To better appreciate the extent and idiosyncrasies of gene regulation by ISGF3, contemporary whole-genome approaches and computational analysis will be needed to provide detailed information about transcription factor interactions with genomic loci in the context of specific stimuli. In fact, the current knowledge of transcriptional regulation by ISGF3 in the IFN systems is derived in large part from the generalization of conclusions that were based on small-scale studies of relatively few representative target genes activated by type I IFN stimulation. Broader data sets representing more elaborate analysis of chromatin target sites are required to examine the regulation at the genome-wide level. This article reviews these generalized conclusions regarding the activity and co-regulators of ISGF3 in transcription regulation and explores the current status of genome-scale analysis of STAT1 and STAT2.

ISGF3 Assembly and Nuclear Translocation

Stimulation of cells with type I and type III IFN activates a typical JAK-STAT signaling program to form ISGF3 (Fig. 1A).
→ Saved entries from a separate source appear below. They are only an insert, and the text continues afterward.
Lemma stake_utxo_range {E} us acc acc' :
  in_range U128 acc = true -> @stake_utxo _ E acc us = Ok acc' -> in_range U128 acc' = true.
Proof.
  revert acc. induction us as [|u us IH]; intros acc Ha; simpl; [by intros [= <-]|].
  rewrite result_bind_Ok. intros (a & Hs & Hu). eauto using stake_step_range.
Qed.

Lemma stake_step_not_err {E} acc u (e : E) : stake_step acc u <> Err e.
Proof. destruct u; simpl; [done..|]. apply arith_not_err. Qed.

Lemma stake_utxo_not_err {E} us acc (e : E) : stake_utxo acc us <> Err e.
Proof.
  revert acc. induction us as [|u us IH]; intros acc; simpl; [done|].
  destruct (stake_step acc u) eqn:Hs; simpl; [apply IH|by apply stake_step_not_err in Hs|done].
Qed.

(** A delegated stake goes to the wrong claim: the claim of the account the
    stake is delegated to refuses it, the claim of the sender takes it. *)
Lemma stake_delegation_misdirected (s : Stake) (sender receiver : Claim) :
  st_from s = c_address sender -> st_to s = Some (c_address receiver) ->
  c_address sender <> c_address receiver -> st_certificate s <> None ->
  get_receiver s = c_address receiver /\
  is_err (update_stake s receiver).2 = true /\
  is_err (update_stake s sender).2 = false.
Proof.
  intros Hf Ht Hne Hc. unfold get_receiver, update_stake, depositing_claim.
  rewrite Hf, Ht. rewrite bool_decide_eq_false_2, bool_decide_eq_true_2 by done. simpl.
  split_and!; [done..|].
  destruct (st_certificate s); [|done].
  destruct (check_stake_utxo _) as [z|e|] eqn:Hu; simpl; [|by apply stake_utxo_not_err in Hu|done].
  by destruct (z =? _)%Z.
Qed.
End stake_props.

(** The factor [pct / 100] of a slash, as a float. *)
Definition slash_factor (pct : Z) : spec_float :=
  fdiv F64 (float_of_Z F64 pct) (float_of_Z F64 100).

(** At most one, exact at the ends, and within [2 ^ -47] of the percentage. *)
Definition factor_accurate (pct : Z) (x : spec_float) : bool :=
  match x with
  | S754_zero false => (pct =? 0)%Z
  | S754_finite false m e =>
      (e <=? 0)%Z && (Zpos m <=? 2 ^ (- e))%Z && negb (pct =? 0)%Z
      && (negb (pct =? 100)%Z || (Zpos m =? 2 ^ (- e))%Z)
      && (Z.abs (100 * Zpos m - pct * 2 ^ (- e)) * 2 ^ 47 <=? 2 ^ (- e))%Z
  | _ => false
  end.

Lemma slash_factor_table :
  forallb (fun n => factor_accurate (Z.of_nat n) (slash_factor (Z.of_nat n))) (seq 0 101) = true.
Proof. vm_compute. reflexivity. Qed.

Lemma slash_factor_spec pct :
  (0 <= pct <= 100)%Z -> factor_accurate pct (slash_factor pct) = true.
Proof.
  intros Hp. pose proof slash_factor_table as Ht. rewrite forallb_forall in Ht.
  specialize (Ht (Z.to_nat pct)). rewrite Z2Nat.id in Ht by lia.
  apply Ht. apply in_seq. lia.
Qed.

(** An integer next to [v * m / d], for a factor [m / d] close to [pct / 100]. *)
Lemma percentage_close v m d pct s :
  (0 < d)%Z -> (0 < v < 2 ^ 53)%Z -> (Z.abs (100 * m - pct * d) * 2 ^ 47 <= d)%Z ->
  (v * m / d <= s <= (v * m + d - 1) / d)%Z -> (Z.abs (100 * s - pct * v) < 200)%Z.
Proof.
  intros Hd Hv Hf [Hl Hu].
  pose proof (Z.mul_succ_div_gt (v * m) d Hd) as H1.
  pose proof (Z.mul_div_le (v * m + d - 1) d Hd) as H2.
  assert (d * s < v * m + d)%Z as S1 by nia.
  assert (v * m - d < d * s)%Z as S2 by nia.
  assert (Z.abs (v * (100 * m - pct * d)) <= 64 * d)%Z as Hx.
  { rewrite Z.abs_mul, (Z.abs_eq v) by lia.
    assert (v * Z.abs (100 * m - pct * d) <= 2 ^ 53 * Z.abs (100 * m - pct * d))%Z by nia. lia. }
  assert (Z.abs (d * (100 * s - pct * v)) < 164 * d)%Z as Hy by lia.
  rewrite Z.abs_mul, (Z.abs_eq d) in Hy by lia. nia.
Qed.

Lemma ceil_floor_range v m d :
  (0 < d)%Z -> (0 <= v)%Z -> (0 <= m <= d)%Z ->
  (0 <= v * m / d)%Z /\ (v * m / d <= (v * m + d - 1) / d <= v)%Z /\
  (v * m / d * d <= v * m <= (v * m + d - 1) / d * d)%Z.
Proof.
  intros Hd Hv Hm.
  pose proof (Z.mul_div_le (v * m) d Hd). pose proof (Z.mul_succ_div_gt (v * m + d - 1) d Hd).
  split_and!; [by apply Z.div_pos; nia|by apply Z.div_le_mono; lia| |lia|lia].
  apply Z.lt_succ_r, Z.div_lt_upper_bound; nia.
Qed.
JAK1 and TYK2 are activated by receptor engagement to phosphorylate the intracellular domains of the IFNα/β receptors or IFNλR1/IL-10R2 receptors (for type I or type III IFN, respectively), which provide recruitment sites for the latent STAT1 or STAT2 SH2 domains.⁹^,¹¹^-¹⁶ At these sites, phosphorylation of STAT1 and STAT2 primarily drives dimerization and formation of the ISGF3 complex. The formation of the ISGF3 complex is thought to occur by sequential phosphorylation of STAT1 and STAT2.¹⁷^,¹⁸ It has been suggested that STAT2 is capable of pre-associating with the IFNAR2 chain, where it can become phosphorylated first, providing a docking site for the STAT1 SH2 domain. However, low levels of STAT1 phosphorylation by the IFNα/β receptor can generate the IFNα-activated STAT1 dimer, sometimes referred to as AAF, that is essentially the same factor as GAF (Fig. 1B).¹⁸^,¹⁹

graphic file with name jkst-2-e23931-g1.jpg — **Figure 1.** Diagrammatic representation of transcription regulation in response to IFN stimulation. (A) Binding of type I or type III IFN to their cognate receptors initiates a signaling cascade that results in phosphorylation and heterodimerization of STAT1 and STAT2 and association with IRF9 to form the active transcription factor complex ISGF3. (B) STAT1 and STAT2 primarily associate to form ISGF3, but have also been reported to form other transcription factor complexes in response to IFN stimulation. These include AAF/GAF, U-STAT1, a STAT2/IRF9 complex, and ISGF3^II. AAF/GAF has been widely reported to form in response to IFNα stimulation but the other complexes are less well understood. Accumulation of U-STAT1 has been shown to regulate ISG transcription; however, the structure and composition of the active transcription factor are not yet known. A STAT2/IRF9 complex has been reported to be transcriptionally active when overexpressed and ISGF3^II has been identified in a single cell line. (C) ISGF3, the canonical transcription factor, regulates the transcription of many ISGs. However, the co-regulators necessary for gene expression vary from gene to gene. Three ISGs, ISG54, 9–27, and ISG15, are depicted here along with their gene-specific co-regulators as examples of the differential regulation in the IFN pathway.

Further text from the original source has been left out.